A la mañana siguiente, Ellen y yo desayunamos juntos en la galería, ahora desierta.
—Maurice y tú —me dijo— sois tan distintos a los otros libreros que he conocido esta noche…
—Maurice no es librero, es editor —le interrumpí.
—No juegues con las palabras, Armand. El libro es vuestro centro de interés común, poco importa cómo os llaméis. Como decía, Maurice y tú sois distintos a los demás.
—No deberías emitir juicios precipitados sobre nuestra profesión. Podría citarte el nombre de al menos dos de mis compañeros de gremio que, aunque no se parecen en nada a nosotros, no por ello dejan de ser igualmente buenos en su género.
—Tú eres sólo un sucio pretencioso —explotó ella.
Me eché a reír.
—Lo admito, pero no decías lo mismo la noche pasada. En fin, dejémoslo. ¿Te dice algo el nombre de Toussaint?
—No, pedazo de granuja, pero sigue.
—Bueno, Jean-Baptiste Toussaint es uno de mis compañeros de oficio. Durante muchos años tuvo en Bruselas una librería de libros antiguos. Como se ocupaba muy poco de él, el negocio fue decayendo. Iba a verle a menudo con el pretexto de buscar libros que pudieran interesarme, pero sabía con toda certeza que nunca tenía nada bueno que ofrecerme. La simpatía que sentía por él era en realidad la única razón de mis visitas. Vivía al día y estaba siempre metido en unas historias increíbles.
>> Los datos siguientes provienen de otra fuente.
(** * Chat.tsx: the chat component as a state machine

    A shallow embedding of [src/components/Chat.tsx].  The component keeps
    five pieces of React state, two keys of [localStorage], and talks to a
    remote service through [fetch].  Every handler of the component is
    embedded as a function over an explicit world; an [async] handler is cut
    at its [await] into the part that runs at once and a resumption that runs
    when the awaited promise settles. *)

From Stdlib Require Import NArith String Ascii.
From stdpp Require Import base option list gmap.

Local Open Scope N_scope.
#[local] Set Warnings "-register-all".

(** ** Strings

    A JavaScript string is a sequence of UTF-16 code units. *)

Abbreviation jsstring := (list N).

Definition js (s : string) : jsstring :=
  N_of_ascii <$> list_ascii_of_string s.

(** [!s] on a string: only the empty string is falsy. *)
Definition falsy (s : jsstring) : bool :=
  match s with [] => true | _ :: _ => false end.

(** [x || d] where [x] is a string that may be [null] or [undefined]. *)
Definition orElse (x : option jsstring) (d : jsstring) : jsstring :=
  match x with
  | Some s => if falsy s then d else s
  | None => d
  end.

(** The code units removed by [String.prototype.trim]: WhiteSpace and
    LineTerminator of ECMA-262. *)
Definition isWhite (c : N) : bool :=
  (c =? 9) || (c =? 10) || (c =? 11) || (c =? 12) || (c =? 13) || (c =? 32)
  || (c =? 160) || (c =? 5760) || ((8192 <=? c) && (c <=? 8202))
  || (c =? 8232) || (c =? 8233) || (c =? 8239) || (c =? 8287)
  || (c =? 12288) || (c =? 65279).

Fixpoint trimStart (s : jsstring) : jsstring :=
  match s with
  | [] => []
  | c :: s' => if isWhite c then trimStart s' else s
  end.

Definition trimEnd (s : jsstring) : jsstring := rev (trimStart (rev s)).

Definition trim (s : jsstring) : jsstring := trimEnd (trimStart s).

(** ** JSON, as the host provides it

    [JSON.parse] and [JSON.stringify] belong to the host, not to the
    component; they are embedded after the JSON grammar of ECMA-262 (24.5):
    a lexer that reads one code unit at a time and a parser that keeps the
    open arrays and objects on a stack.  Both are structural, so parsing is
    total: either a value or a syntax error. *)

Inductive json :=
  | JNull
  | JBool (b : bool)
  | JNumber (literal : jsstring)
  | JString (s : jsstring)
  | JArray (items : list json)
  | JObject (members : list (jsstring * json)).

Inductive token :=
  | TLBrace | TRBrace | TLBracket | TRBracket | TColon | TComma
  | TString (s : jsstring)
  | TNumber (literal : jsstring)
  | TTrue | TFalse | TNull.

(** Where the lexer stands inside a number: an optional minus sign, then
    a zero or a digit string that does not start with zero, then an optional
    fraction (a dot and digits), then an optional exponent (e or E, an
    optional sign, digits). *)
Inductive numState :=
  | NMinus | NZero | NInt | NDot | NFrac | NExp | NExpSign | NExpDigits.

Inductive lexState :=
  | LIdle
  | LString (acc : jsstring)
  | LEscape (acc : jsstring)
  | LHex (acc : jsstring) (seen : nat) (value : N)
  | LNumber (st : numState) (acc : jsstring)
  | LWord (rest : jsstring) (t : token).

Definition isDigit (c : N) : bool := (48 <=? c) && (c <=? 57).

Definition hexValue (c : N) : option N :=
  if isDigit c then Some (c - 48)
  else if (97 <=? c) && (c <=? 102) then Some (c - 87)
  else if (65 <=? c) && (c <=? 70) then Some (c - 55)
  else None.

Definition numAccepts (st : numState) : bool :=
  match st with
  | NZero | NInt | NFrac | NExpDigits => true
  | NMinus | NDot | NExp | NExpSign => false
  end.

Definition numNext (st : numState) (c : N) : option numState :=
  let dot := c =? 46 in
  let e := (c =? 101) || (c =? 69) in
  let sign := (c =? 43) || (c =? 45) in
  match st with
  | NMinus => if c =? 48 then Some NZero else if isDigit c then Some NInt else None
  | NZero => if dot then Some NDot else if e then Some NExp else None
  | NInt =>
      if isDigit c then Some NInt
      else if dot then Some NDot else if e then Some NExp else None
  | NDot => if isDigit c then Some NFrac else None
  | NFrac => if isDigit c then Some NFrac else if e then Some NExp else None
  | NExp => if sign then Some NExpSign else if isDigit c then Some NExpDigits else None
  | NExpSign | NExpDigits => if isDigit c then Some NExpDigits else None
  end.

(** One code unit read between tokens; the tokens emitted come first. *)
Definition lexIdle (c : N) : option (list token * lexState) :=
  if (c =? 32) || (c =? 9) || (c =? 10) || (c =? 13) then Some ([], LIdle)
  else if c =? 123 then Some ([TLBrace], LIdle)
  else if c =? 125 then Some ([TRBrace], LIdle)
  else if c =? 91 then Some ([TLBracket], LIdle)
  else if c =? 93 then Some ([TRBracket], LIdle)
  else if c =? 58 then Some ([TColon], LIdle)
  else if c =? 44 then Some ([TComma], LIdle)
  else if c =? 34 then Some ([], LString [])
  else if c =? 45 then Some ([], LNumber NMinus [c])
  else if c =? 48 then Some ([], LNumber NZero [c])
  else if isDigit c then Some ([], LNumber NInt [c])
  else if c =? 116 then Some ([], LWord (js "rue") TTrue)
  else if c =? 102 then Some ([], LWord (js "alse") TFalse)
  else if c =? 110 then Some ([], LWord (js "ull") TNull)
  else None.

Definition unescape (c : N) : option N :=
  if c =? 34 then Some 34 else if c =? 92 then Some 92
  else if c =? 47 then Some 47 else if c =? 98 then Some 8
  else if c =? 102 then Some 12 else if c =? 110 then Some 10
  else if c =? 114 then Some 13 else if c =? 116 then Some 9
  else None.

Definition lexStep (st : lexState) (c : N) : option (list token * lexState) :=
  match st with
  | LIdle => lexIdle c
  | LString acc =>
      if c =? 34 then Some ([TString (rev acc)], LIdle)
      else if c =? 92 then Some ([], LEscape acc)
      else if c <? 32 then None
      else Some ([], LString (c :: acc))
  | LEscape acc =>
      if c =? 117 then Some ([], LHex acc 0%nat 0)
      else u ← unescape c; Some ([], LString (u :: acc))
  | LHex acc seen value =>
      h ← hexValue c;
      let value' := 16 * value + h in
      if (seen =? 3)%nat then Some ([], LString (value' :: acc))
      else Some ([], LHex acc (S seen) value')
  | LNumber ns acc =>
      match numNext ns c with
      | Some ns' => Some ([], LNumber ns' (c :: acc))
      | None =>
          if numAccepts ns then
            '(ts, st') ← lexIdle c; Some (TNumber (rev acc) :: ts, st')
          else None
      end
  | LWord rest t =>
      match rest with
      | x :: rest' =>
          if c =? x then
            match rest' with
            | [] => Some ([t], LIdle)
            | _ :: _ => Some ([], LWord rest' t)
            end
          else None
      | [] => None
      end
  end.

Definition lexEnd (st : lexState) : option (list token) :=
  match st with
  | LIdle => Some []
  | LNumber ns acc => if numAccepts ns then Some [TNumber (rev acc)] else None
  | _ => None
  end.

Fixpoint lex (st : lexState) (s : jsstring) : option (list token) :=
  match s with
  | [] => lexEnd st
  | c :: s' =>
      '(ts, st') ← lexStep st c;
      rest ← lex st' s';
      Some (ts ++ rest)
  end.

(** The arrays and objects still open, innermost first; what each holds is
    kept in reverse. *)
Inductive frame :=
  | FArray (items : list json)
  | FObject (members : list (jsstring * json)) (key : option jsstring).

Inductive parseMode :=
  | PValue | PArrayStart | PObjectStart | PKey | PColon | PAfter
  | PDone (v : json).
(** * Bonzah insurance decision engine: the criminal-check risk core

    A shallow embedding of [engine_core/CriminalCheck.py] (class
    [CriminalCheckProcessor]) and of the overall-risk rule of
    [engine_core/RuleCore.py] (class [CriminalBackgroundRuleEngine]),
    followed by the properties of the scoring pipeline.

    Modelling conventions.
    - Python [str] is [string]; text is taken to be ASCII, so [str.lower]
      maps [A-Z] to [a-z] and leaves every other character alone, and the
      [\d] of [strptime]'s regular expressions is [0-9].
    - Python [int] is [Z].  Python [float] is an exact rational [Q]: the
      scoring constants 1.5, 1.2, 1.0, 0.8 and 0.5 are 3/2, 6/5, 1, 4/5 and
      1/2, and [round(x, 2)] is rounding to the nearest hundredth, ties to
      even.  Overflow and binary representation error are not modelled.
    - A naive [datetime] is the number of microseconds since
      0001-01-01T00:00:00; a [timedelta] is a number of microseconds.
    - A JSON object read with [dict.get(key, default)] is a record of
      [option] fields; [None] is an absent key.
    - [datetime.now()] reads a clock: the n-th reading of a run is
      [clk n], and the number of readings made so far is threaded as state.
    - An exception is a value [Raise e]; raising keeps the state reached. *)

From Stdlib Require Import ZArith QArith Qround Bool List String Ascii Lia.
From Stdlib Require Import DecimalString Permutation Lqa.
Import ListNotations.

Local Open Scope string_scope.
Local Open Scope list_scope.
Local Open Scope Z_scope.

(** ** Exceptions, results and the run monad *)

Inductive exn : Type :=
| IndexError
| KeyError
| ValueError
| OverflowError.

Inductive result (A : Type) : Type :=
| Ok (a : A)
| Raise (e : exn).

Arguments Ok {A} a.
Arguments Raise {A} e.

Definition datetime : Type := Z.
Definition timedelta : Type := Z.

Definition Clock : Type := nat -> datetime.

(** A computation reads the clock, counts its readings and may raise. *)
Definition M (A : Type) : Type := Clock -> nat -> result A * nat.

Definition ret {A} (a : A) : M A := fun _ t => (Ok a, t).
(** * PyViga: continuous-beam analysis and reinforced-concrete design

    A shallow embedding of the calculation core of the repository
    (entities, matrix solver, ELU design, ELS checker, bar selector,
    optimizer) and the properties stated about it.

    Modelling conventions.
    - Python [float]s are idealised as real numbers ([R]): rounding error,
      overflow, infinities and NaN are outside the model.  A float division
      by zero raises [ZeroDivisionError] and [math.sqrt] of a negative
      number raises [ValueError], as in Python.
    - Python objects live in a store ([heap]); a reference is a location.
      Two references denote the same object exactly when the locations are
      equal.  Containers owned by a single object (the [loads] list of a
      span, the [nodes] list of a beam, a result dict) are stored inline in
      the owning object, their elements being references.
    - Code that raises is modelled in an error monad; code that also
      mutates objects is modelled in a state-and-error monad over the heap.
    - [numpy.linalg.solve] is modelled as Gaussian elimination with partial
      pivoting in exact arithmetic: it raises [LinAlgError] exactly when a
      pivot column is entirely zero.  This is where the idealisation
      matters: in binary64 the computed pivot of a singular system need
      not be zero.  The solver is therefore modelled a second time on
      binary64 numbers ([Binary64]), for the runs in which rounding decides
      the outcome. *)

From Stdlib Require Import Reals Lra Lia ZArith Sorted.
From Stdlib Require PrimFloat.
From stdpp Require Import gmap strings list pretty.

Local Open Scope R_scope.

(** ** Exceptions and the error monad *)

Inductive exn_class :=
| ValueError | ZeroDivisionError | IndexError | KeyError | TypeError
| AttributeError | LinAlgError | Exception.

Record exn := Exn { exn_cls : exn_class; exn_msg : string }.

Inductive result (A : Type) : Type :=
| Ok (a : A)
| Raise (e : exn).
Arguments Ok {A} a.
Arguments Raise {A} e.

#[global] Instance result_ret : MRet result := λ A a, Ok a.
#[global] Instance result_bind : MBind result := λ A B f m,
  match m with Ok a => f a | Raise e => Raise e end.

Definition is_Ok {A} (r : result A) : Prop := ∃ a, r = Ok a.

(** ** Python float and builtin operations *)

#[global] Instance R_eq_dec : EqDecision R := Req_dec_T.

Module Py.

Definition div (a b : R) : result R :=
  if Req_dec_T b 0
  then Raise (Exn ZeroDivisionError "float division by zero")
  else Ok (a / b).

Definition sqrt (a : R) : result R :=
  if Rlt_dec a 0
  then Raise (Exn ValueError "math domain error")
  else Ok (R_sqrt.sqrt a).

(** [x ** (2/3)]: a negative base gives a complex number in Python 3,
    on which the later [max]/comparison raises [TypeError]. *)
Definition pow_2_3 (x : R) : result R :=
  if Rlt_dec x 0
  then Raise (Exn TypeError "complex result")
  else if Req_dec_T x 0 then Ok 0
  else Ok (Rpower x (2 / 3)).

Definition leb (a b : R) : bool := if Rle_dec a b then true else false.
Definition ltb (a b : R) : bool := if Rlt_dec a b then true else false.
Definition gtb (a b : R) : bool := ltb b a.
Definition eqb (a b : R) : bool := if Req_dec_T a b then true else false.

(** [max(a, b)] returns its first argument unless the second is larger. *)
Definition max (a b : R) : R := if gtb b a then b else a.
Definition min (a b : R) : R := if ltb b a then b else a.
Definition max3 (a b c : R) : R := max (max a b) c.

Definition abs (a : R) : R := Rabs a.

Definition ceil (a : R) : Z := Zceil a.
Definition floor (a : R) : Z := Zfloor a.

(** [round(x, n)]: round half to even at [n] decimals. *)
Definition round (x : R) (n : nat) : R :=
  let s := 10 ^ n in
  let y := x * s in
  let f := Zfloor y in
  let r := y - IZR f in
  if ltb r (1 / 2) then IZR f / s
  else if ltb (1 / 2) r then IZR (f + 1) / s
  else if Z.even f then IZR f / s else IZR (f + 1) / s.

Definition pi : R := PI.

Fixpoint sum (l : list R) : R :=
  match l with
  | [] => 0
  | x :: l' => x + sum l'
  end.

End Py.

(** ** Domain model (app/models/entities.py) *)

Inductive MaterialType := CONCRETE | STEEL.
Inductive LoadType := DISTRIBUTED | POINT | MOMENT | TORSION.
Inductive SupportType := PINNED | FIXED | FREE.

#[global] Instance LoadType_eq_dec : EqDecision LoadType.
Proof. solve_decision. Defined.
#[global] Instance SupportType_eq_dec : EqDecision SupportType.
Proof. solve_decision. Defined.

Abbreviation loc := nat (only parsing).

Module Material.
Record t := mk {
  name : string;
  type : MaterialType;
  fck : R;
  fyk : R;
  Ecs : R
}.
(** Constructor with the dataclass defaults for [fyk] and [Ecs]. *)
Definition new (name : string) (type : MaterialType) (fck : R) : t :=
  mk name type fck 500 23800.
Definition get_fcd (self : t) : R := (fck self / 1.4) / 10.
End Material.
(** * Serene AI: the live voice session hook

    A shallow embedding of [useLiveSession] (hooks/useLiveSession.ts) and of
    [saveTranscript] (utils/firebase.ts), followed by the orb
    (components/Orb.tsx) and the application component (App.tsx) that use
    them.

    The hook keeps its state in React state cells and in refs; every callback
    is a closure over the same cells.  Here the cells are the fields of one
    record, [Hook]; the browser objects the hook creates live in a second
    record, [Browser]; and each callback is a computation in a small monad
    that threads both, may complete abruptly (a JavaScript exception or a
    rejected [await]), and records the calls it makes on the outside world in
    program order.

    Conventions.
    - A JavaScript [number] is an exact rational ([Q]); IEEE rounding is not
      modelled.  Times are seconds on the clock of the output audio context.
    - A JavaScript string is the UTF-8 encoding of its code points, one
      [ascii] per byte: [String.prototype.trim] strips the encodings of the
      white space and line terminator code points, not the ASCII ones only.
    - A callback runs until it returns or reaches an [await], and nothing
      else runs in between.  The two [async] functions are given in one
      piece ([connect], [onmessage]: the function when nothing else runs
      while it is suspended) and as their two halves around the [await]
      ([connectUntilAwait] and [connectAfterAwait], [onmessageUntilAwait]
      and [audioAfterAwait]); the event loop [turn] runs the halves, with
      any other turn in between.
    - [decodeAudioData] and [base64ToUint8Array] come from utils/audioUtils,
      which is not among the sources: the handler takes the decoder as a
      parameter that maps the base64 payload to the decoded buffer, or to
      [None] when either helper throws, and how long the decoder takes is
      left open.  For the same reason the capture callback
      [onaudioprocess], which only encodes and sends microphone chunks, is
      left out.
    - What the browser and the SDK answer (is the credential defined, does
      the microphone open, ...) is an input of the callback that asks. *)

From Stdlib Require Import ZArith QArith Qminmax Lqa Lia List String Ascii Bool.
Import ListNotations.

Local Open Scope string_scope.
Local Open Scope list_scope.

(** ** Values *)

(** [export type SessionStatus = 'disconnected' | 'connecting' | 'connected' | 'error'] *)
Inductive SessionStatus : Type :=
| disconnected
| connecting
| connected
| error.

(** The [role] argument of [saveTranscript]: ['user' | 'model']. *)
Inductive Role : Type :=
| user
| model.

(** Browser objects are told apart by identity; the identity is a number the
    browser model hands out. *)
Record AudioContext : Type := { context_id : nat; sampleRate : Z }.

Inductive NodeKind : Type :=
| Analyser
| Gain
| MediaStreamSource
| ScriptProcessor.

Record AudioNode : Type := { node_id : nat; node_kind : NodeKind }.

Record MediaStream : Type := { stream_id : nat }.

(** The promise returned by [ai.live.connect]. *)
Record Session : Type := { channel_id : nat }.

(** What the hook reads of a decoded [AudioBuffer]. *)
Record AudioBuffer : Type := { duration : Q }.

Record AudioBufferSourceNode : Type :=
  { source_id : nat; buffer : AudioBuffer }.

(** JavaScript truthiness of a string: every string but the empty one. *)
Definition truthy (s : string) : bool :=
  match s with
  | EmptyString => false
  | String _ _ => true
  end.

(** The same for a value that may be [undefined], such as
    [process.env.API_KEY] or an optional field of a message. *)
Definition truthy_opt (v : option string) : bool :=
  match v with
  | Some s => truthy s
  | None => false
  end.

(** ** Inbound messages

    [LiveServerMessage], restricted to the fields the handler reads.  Each
    optional chain of the source ([serverContent?.inputTranscription?.text],
    [serverContent?.modelTurn?.parts?.[0]?.inlineData?.data]) is an option. *)
Record Part : Type := { inlineData : option string }.

Record ServerContent : Type :=
  { inputTranscription : option string;
    outputTranscription : option string;
    turnComplete : bool;
    interrupted : bool;
    modelTurn : option (list Part) }.

Record LiveServerMessage : Type := { serverContent : option ServerContent }.

(** [serverContent?.inputTranscription?.text], as far as the test
    [if (...)] can tell: the text when it is truthy. *)
Definition text_of (t : option string) : string :=
  match t with
  | Some s => s
  | None => ""
  end.

Definition inputText (message : LiveServerMessage) : string :=
  match serverContent message with
  | Some sc => text_of (inputTranscription sc)
  | None => ""
  end.

Definition outputText (message : LiveServerMessage) : string :=
  match serverContent message with
  | Some sc => text_of (outputTranscription sc)
  | None => ""
  end.

(** [serverContent?.turnComplete] and [serverContent?.interrupted], as tests. *)
Definition isTurnComplete (message : LiveServerMessage) : bool :=
  match serverContent message with
  | Some sc => turnComplete sc
  | None => false
  end.

Definition isInterrupted (message : LiveServerMessage) : bool :=
  match serverContent message with
  | Some sc => interrupted sc
  | None => false
  end.

(** [serverContent?.modelTurn?.parts?.[0]?.inlineData?.data] *)
Definition base64Audio (message : LiveServerMessage) : option string :=
  match serverContent message with
  | Some sc =>
      match modelTurn sc with
      | Some (part :: _) => inlineData part
      | _ => None
      end
  | None => None
  end.

(** The message carries inline audio data the handler would act on. *)
Definition carriesAudio (message : LiveServerMessage) : bool :=
  truthy_opt (base64Audio message).

(** ** The hook's cells

    [useState] cells first, then the refs in the order the source declares
    them.  [activeSourcesRef] is a JavaScript [Set] of objects: insertion
    ordered, and an object the browser has just created is never a member, so
    a list in insertion order represents it. *)
Record Hook : Type :=
  { status : SessionStatus;
    volume : Q;
    isSpeaking : bool;
    inputContextRef : option AudioContext;
    outputContextRef : option AudioContext;
    inputSourceRef : option AudioNode;
    processorRef : option AudioNode;
    outputGainNodeRef : option AudioNode;
    analyzerRef : option AudioNode;
    nextStartTimeRef : Q;
    activeSourcesRef : list AudioBufferSourceNode;
    sessionRef : option Session;
    streamRef : option MediaStream;
    currentInputRef : string;
    currentOutputRef : string;
    sessionIdRef : string;
    rafIdRef : option nat }.

Definition with_status (v : SessionStatus) (h : Hook) : Hook :=
  {| status := v; volume := volume h; isSpeaking := isSpeaking h;
     inputContextRef := inputContextRef h;
     outputContextRef := outputContextRef h;
     inputSourceRef := inputSourceRef h; processorRef := processorRef h;
     outputGainNodeRef := outputGainNodeRef h; analyzerRef := analyzerRef h;
     nextStartTimeRef := nextStartTimeRef h;
     activeSourcesRef := activeSourcesRef h; sessionRef := sessionRef h;
     streamRef := streamRef h; currentInputRef := currentInputRef h;
     currentOutputRef := currentOutputRef h; sessionIdRef := sessionIdRef h;
     rafIdRef := rafIdRef h |}.

Definition with_volume (v : Q) (h : Hook) : Hook :=
  {| status := status h; volume := v; isSpeaking := isSpeaking h;
     inputContextRef := inputContextRef h;
     outputContextRef := outputContextRef h;
     inputSourceRef := inputSourceRef h; processorRef := processorRef h;
     outputGainNodeRef := outputGainNodeRef h; analyzerRef := analyzerRef h;
     nextStartTimeRef := nextStartTimeRef h;
     activeSourcesRef := activeSourcesRef h; sessionRef := sessionRef h;
     streamRef := streamRef h; currentInputRef := currentInputRef h;
     currentOutputRef := currentOutputRef h; sessionIdRef := sessionIdRef h;
     rafIdRef := rafIdRef h |}.

Definition with_isSpeaking (v : bool) (h : Hook) : Hook :=
  {| status := status h; volume := volume h; isSpeaking := v;
     inputContextRef := inputContextRef h;
     outputContextRef := outputContextRef h;
     inputSourceRef := inputSourceRef h; processorRef := processorRef h;
     outputGainNodeRef := outputGainNodeRef h; analyzerRef := analyzerRef h;
     nextStartTimeRef := nextStartTimeRef h;
     activeSourcesRef := activeSourcesRef h; sessionRef := sessionRef h;
     streamRef := streamRef h; currentInputRef := currentInputRef h;
     currentOutputRef := currentOutputRef h; sessionIdRef := sessionIdRef h;
     rafIdRef := rafIdRef h |}.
»Volví a verle hace unos seis meses, y no podía dar crédito a mis ojos. Acababa de pintar la tienda. Una parte de la librería se había convertido en galería de arte y la otra en restaurante; en cuanto a las existencias de libros, eran considerables y las había renovado por completo. En medio de su nuevo dominio, Jean-Baptiste, subido en un taburete de bar, parecía soportar sobre los hombros toda la miseria del mundo. Después de saludarle, le pregunté:
»“¿Qué ha pasado? ¿Se ha casado con una rica heredera?”.
»“No”, contestó con aire abatido. “Siéntese, se lo contaré. ¿Quiere una taza de café?”.
»Se acercó a una rubia exuberante, y me la presentó, casi excusándose, como su secretaria y le pidió que nos trajera un café. La chica me lanzó una mirada que parecía prometer bastante más que una taza de café y se alejó meneando las caderas. Entonces Jean-Baptiste empezó a contarme su historia.
»Tan inestable como siempre, un día se le ocurrió ir a Montecarlo para, según sus propias palabras, “probar en propia carne las posibilidades de desenfreno que ofrecía aquel lugar”. Una vez allí, durante unos diez días no tuvo prácticamente tiempo de respirar, aunque las féminas del lugar no le impresionaron de forma particular.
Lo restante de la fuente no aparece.